Given records →
Lemma reads_ownership req l : reads_only (ownership_loop req l).
Proof.
  induction l as [|m l IH]; simpl; [apply reads_ret|]. apply reads_bind; [auto with nimbus|].
  intros [v|e|]; [|done|apply reads_panic]. cbn zeta. case_match; [apply reads_fail|done].
Qed.

Lemma keeps_ownership : keeps_request VolumeOwnershipPolicy_Admit.
Proof. apply (keeps_of_attempt (λ q, ownership_loop q (reqVolumes q))). intros. apply reads_ownership. Qed.

Lemma keeps_volume_replicas : keeps_request VolumeReplicasPolicy_Admit.
Proof.
  intros a w a' r w'. unfold VolumeReplicasPolicy_Admit. repeat case_match; by intros [= <- _ <-].
Qed.

Lemma keeps_quota quota : keeps_request (QuotaPolicy_Admit quota).
Proof.
  intros a w a' r w'. unfold QuotaPolicy_Admit. cbn zeta. case_match; [by intros [= <- _ <-]|].
  intros Hq. minv Hq. assert (w_store w0 = w_store w) as <- by (eapply reads_attempt; [|exact Hq0]; apply reads_list).
  destruct a0 as [ex|e|]; [|by injection Hq1 as <- _ <-|done].
  destruct (foldl _ _ ex) as [uc um], (add_requests _ _) as [rc rm].
  by repeat case_match; injection Hq1 as <- _ <-.
Qed.

Lemma keeps_policy : keeps_request PolicyValidator_Admit.
Proof.
  intros a w a' r w' H. unfold PolicyValidator_Admit in H. minv H.
  assert (w_store w0 = w_store w) as <- by (eapply reads_attempt; [|exact H0]; apply reads_list).
  destruct a0 as [[|p l]|e|]; [by injection H1 as <- _ <-| |by injection H1 as <- _ <-|done].
  cbn zeta in H1. destruct (policy_loop _ _ _) as [[[]|e|] cache]; [by injection H1 as <- _ <-..|done].
Qed.
(** The parts of the state that starting and stopping pods leaves alone. *)
Definition same_rest s s' : Prop :=
  ag_missingStreaks s' = ag_missingStreaks s ∧ ag_exited s' = ag_exited s ∧ ag_active s' = ag_active s.

(** The restarts recorded for a key. *)
Definition restarts_of s (key : string) : Z := match ag_procs s !! key with Some tp => tp_restarts tp | None => 0 end.

(** [key] is now tracked for [pod]. *)
Definition tracked_now (pod : Pod) (key : string) (restarts : Z) s s' : Prop :=
  ∃ tp, tp_pod tp = pod ∧ tp_restarts tp = restarts ∧ ag_procs s' = <[key := tp]> (ag_procs s) ∧
    same_rest s s' ∧ ag_reports s' = ag_reports s.

Lemma track_spec key pod cmd wasm id s :
  wp (track key pod cmd wasm id) (λ r s', r = Ok tt ∧ tracked_now pod key (restarts_of s key) s s') s.
Proof.
  unfold track. apply wp_bind, wp_get. unfold set_procs. apply wp_bind, wp_get, wp_put.
  split; [done|]. by exists (MkTrackedProcess pod cmd wasm id (restarts_of s key)).
Qed.

Lemma tracked_now_own pod key s s1 s2 :
  same_own s s1 → tracked_now pod key (restarts_of s1 key) s1 s2 → tracked_now pod key (restarts_of s key) s s2.
Proof.
  intros (Hp & Hm & He & Ha & Hr) (tp & Hpod & Hre & Hp2 & (Hm2 & He2 & Ha2) & Hr2).
  exists tp. unfold restarts_of, same_rest in *. rewrite Hp in Hre, Hp2. split_and!; congruence.
Qed.

(** How a start ends: the pod is tracked, or nothing of the agent changed. *)
Definition started (pod : Pod) s (r : result unit) s' : Prop :=
  match r with
  | Ok _ => tracked_now pod (podKey pod) (restarts_of s (podKey pod)) s s'
  | _ => same_own s s'
  end.

Lemma started_own pod s s1 r s' : same_own s s1 → started pod s1 r s' → started pod s r s'.
Proof. intros Hs. destruct r; simpl; [by apply tracked_now_own|by eapply same_own_trans..]. Qed.

Lemma wp_start_step {B} (m : M (agent_state E) B) (f : B → M (agent_state E) unit) pod s :
  quiet m → (∀ b s', wp (f b) (started pod s') s') → wp (m ≫= f) (started pod s) s.
Proof.
  intros Hm Hf. apply wp_quiet_bind; [done| |done]. intros b s' Hs.
  eapply wp_mono; [apply Hf|]. intros r s2 Hst. by eapply started_own.
Qed.

Lemma wp_track_last pod cmd wasm id s : wp (track (podKey pod) pod cmd wasm id) (started pod s) s.
Proof. eapply wp_mono; [apply track_spec|]. by intros r s' [-> Ht]. Qed.

Lemma quiet_wrapM {B} msg (m : M (agent_state E) B) : quiet m → quiet (wrapM msg m).
Proof. intros Hm s. apply wp_wrapM, Hm. Qed.

Lemma quiet_mounts pod : quiet (pod_mounts (E := E) cfg pod).
Proof.
  unfold pod_mounts. destruct (decide _); [apply quiet_ret|]. apply quiet_map_each. intros m.
  apply quiet_bind; [apply quiet_hcall|]. intros d. apply quiet_ret.
Qed.

Lemma start_spec pod s : wp (start cfg pod) (started pod s) s.
Proof.
  unfold start. destruct (negb _).
  { unfold startWASM. apply wp_start_step; [apply quiet_wrapM, quiet_hcall|]. intros _ s1.
    apply wp_start_step; [apply quiet_wrapM, quiet_hcall|]. intros rt s2. apply wp_track_last. }
  destruct (_ || _).
  - unfold startContainerd. apply wp_start_step; [apply quiet_hcall|]. intros _ s1.
    apply wp_start_step; [destruct (Container_GetBuildSource _); apply quiet_hcall|]. intros image s2.
    apply wp_start_step; [destruct (decide _); [apply quiet_ret|apply quiet_hcall]|]. intros logPath s3.
    apply wp_start_step; [apply quiet_mounts|]. intros mounts s4.
    apply wp_start_step; [apply quiet_hcall|]. intros _ s5. apply wp_track_last.
  - unfold startProcess. destruct (Container_GetCommand _) as [|a args]; [by apply wp_fail|].
    apply wp_start_step; [apply quiet_hcall|]. intros pid s1. apply wp_track_last.
Qed.

(** Adoption tracks a running container, as new. *)
Lemma adopt_spec pod s :
  wp (adoptIfRunning pod) (λ r s',
    (r = Ok true ∧ tracked_now pod (podKey pod) 0 s s') ∨ (r = Ok false ∧ same_own s s')) s.
Proof.
  unfold adoptIfRunning. destruct (_ && _); [apply wp_ret; right; auto with nimbus|].
  apply wp_bind, wp_attempt, wp_hcall. destruct (h_TaskStatuses (ag_host s)) as [[e|m] e']; simpl.
  { apply wp_ret. right. auto with nimbus. }
  destruct (default false _); [|apply wp_ret; right; auto with nimbus].
  apply wp_bind, wp_get. unfold set_procs. apply wp_bind, wp_bind, wp_get, wp_put, wp_ret.
  left. split; [done|]. by exists (MkTrackedProcess pod None None (containerName pod) 0).
Qed.

(** *** Reports *)

Definition report (pod : Pod) (phase : PodPhase) (message : string) (restarts memory : Z) : statusReport :=
  MkStatusReport (podNamespace pod) (podName pod) (MkPodStatus phase message [] restarts memory).

(** Only reports were sent. *)
Definition reported (rs : list statusReport) s s' : Prop :=
  ag_procs s' = ag_procs s ∧ same_rest s s' ∧ ag_reports s' = ag_reports s ++ rs.

Lemma reportStatus_spec pod phase message restarts memory s :
  wp (reportStatus pod phase message restarts memory)
    (λ r s', r = Ok tt ∧ reported [report pod phase message restarts memory] s s') s.
Proof.
  unfold reportStatus. apply wp_bind, wp_get, wp_bind, wp_put, wp_logged, wp_hcall. by split_and!.
Qed.

(** [startPod]: the pod is tracked and reported running, or reported failed. *)
Lemma startPod_spec pod s :
  ag_procs s !! podKey pod = None →
  wp (startPod cfg pod) (λ r s', r = Ok tt ∧ same_rest s s' ∧
    ((∃ tp, tp_pod tp = pod ∧ tp_restarts tp = 0 ∧ ag_procs s' = <[podKey pod := tp]> (ag_procs s) ∧
        ag_reports s' = ag_reports s ++ [report pod POD_PHASE_RUNNING "" 0 0]) ∨
     (∃ e, ag_procs s' = ag_procs s ∧
        ag_reports s' = ag_reports s ++ [report pod POD_PHASE_FAILED (h_ErrorText e) 0 0]))) s.
Proof.
  intros Hnone. unfold startPod. apply wp_bind, wp_attempt. intros t.
  destruct (start_spec pod s t) as [Hp Hst]. split; [done|].
  destruct (start cfg pod (World s t)).1 as [[]|e|] eqn:Er; [| |done].
  - destruct Hst as (tp & Hpod & Hre & Hpr & Hrest & Hrep).
    unfold restarts_of in Hre. rewrite Hnone in Hre.
    eapply wp_mono; [apply reportStatus_spec|]. simpl. intros r s' (-> & Hp' & Hr' & Hrep').
    split; [done|]. split; [unfold same_rest in *; intuition congruence|].
    left. exists tp. rewrite Hp', Hrep', Hpr, Hrep. done.
  - destruct Hst as (Hpr & Hm & He & Ha & Hrep).
    eapply wp_mono; [apply reportStatus_spec|]. simpl. intros r s' (-> & Hp' & Hr' & Hrep').
    split; [done|]. split; [unfold same_rest in *; intuition congruence|].
    right. exists e. rewrite Hp', Hrep', Hpr, Hrep. done.
Qed.
End operations.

Exercise → The lines above from the one with "same_own s s1 → tracked_now" through the one with "apply wp_start_step; [destruct (Container_GetBuildSource" are to be duplicated exactly, ends included, with nothing added.

Output below →
  same_own s s1 → tracked_now pod key (restarts_of s1 key) s1 s2 → tracked_now pod key (restarts_of s key) s s2.
Proof.
  intros (Hp & Hm & He & Ha & Hr) (tp & Hpod & Hre & Hp2 & (Hm2 & He2 & Ha2) & Hr2).
  exists tp. unfold restarts_of, same_rest in *. rewrite Hp in Hre, Hp2. split_and!; congruence.
Qed.

(** How a start ends: the pod is tracked, or nothing of the agent changed. *)
Definition started (pod : Pod) s (r : result unit) s' : Prop :=
  match r with
  | Ok _ => tracked_now pod (podKey pod) (restarts_of s (podKey pod)) s s'
  | _ => same_own s s'
  end.

Lemma started_own pod s s1 r s' : same_own s s1 → started pod s1 r s' → started pod s r s'.
Proof. intros Hs. destruct r; simpl; [by apply tracked_now_own|by eapply same_own_trans..]. Qed.

Lemma wp_start_step {B} (m : M (agent_state E) B) (f : B → M (agent_state E) unit) pod s :
  quiet m → (∀ b s', wp (f b) (started pod s') s') → wp (m ≫= f) (started pod s) s.
Proof.
  intros Hm Hf. apply wp_quiet_bind; [done| |done]. intros b s' Hs.
  eapply wp_mono; [apply Hf|]. intros r s2 Hst. by eapply started_own.
Qed.

Lemma wp_track_last pod cmd wasm id s : wp (track (podKey pod) pod cmd wasm id) (started pod s) s.
Proof. eapply wp_mono; [apply track_spec|]. by intros r s' [-> Ht]. Qed.

Lemma quiet_wrapM {B} msg (m : M (agent_state E) B) : quiet m → quiet (wrapM msg m).
Proof. intros Hm s. apply wp_wrapM, Hm. Qed.

Lemma quiet_mounts pod : quiet (pod_mounts (E := E) cfg pod).
Proof.
  unfold pod_mounts. destruct (decide _); [apply quiet_ret|]. apply quiet_map_each. intros m.
  apply quiet_bind; [apply quiet_hcall|]. intros d. apply quiet_ret.
Qed.

Lemma start_spec pod s : wp (start cfg pod) (started pod s) s.
Proof.
  unfold start. destruct (negb _).
  { unfold startWASM. apply wp_start_step; [apply quiet_wrapM, quiet_hcall|]. intros _ s1.
    apply wp_start_step; [apply quiet_wrapM, quiet_hcall|]. intros rt s2. apply wp_track_last. }
  destruct (_ || _).
  - unfold startContainerd. apply wp_start_step; [apply quiet_hcall|]. intros _ s1.
    apply wp_start_step; [destruct (Container_GetBuildSource _); apply quiet_hcall|]. intros image s2.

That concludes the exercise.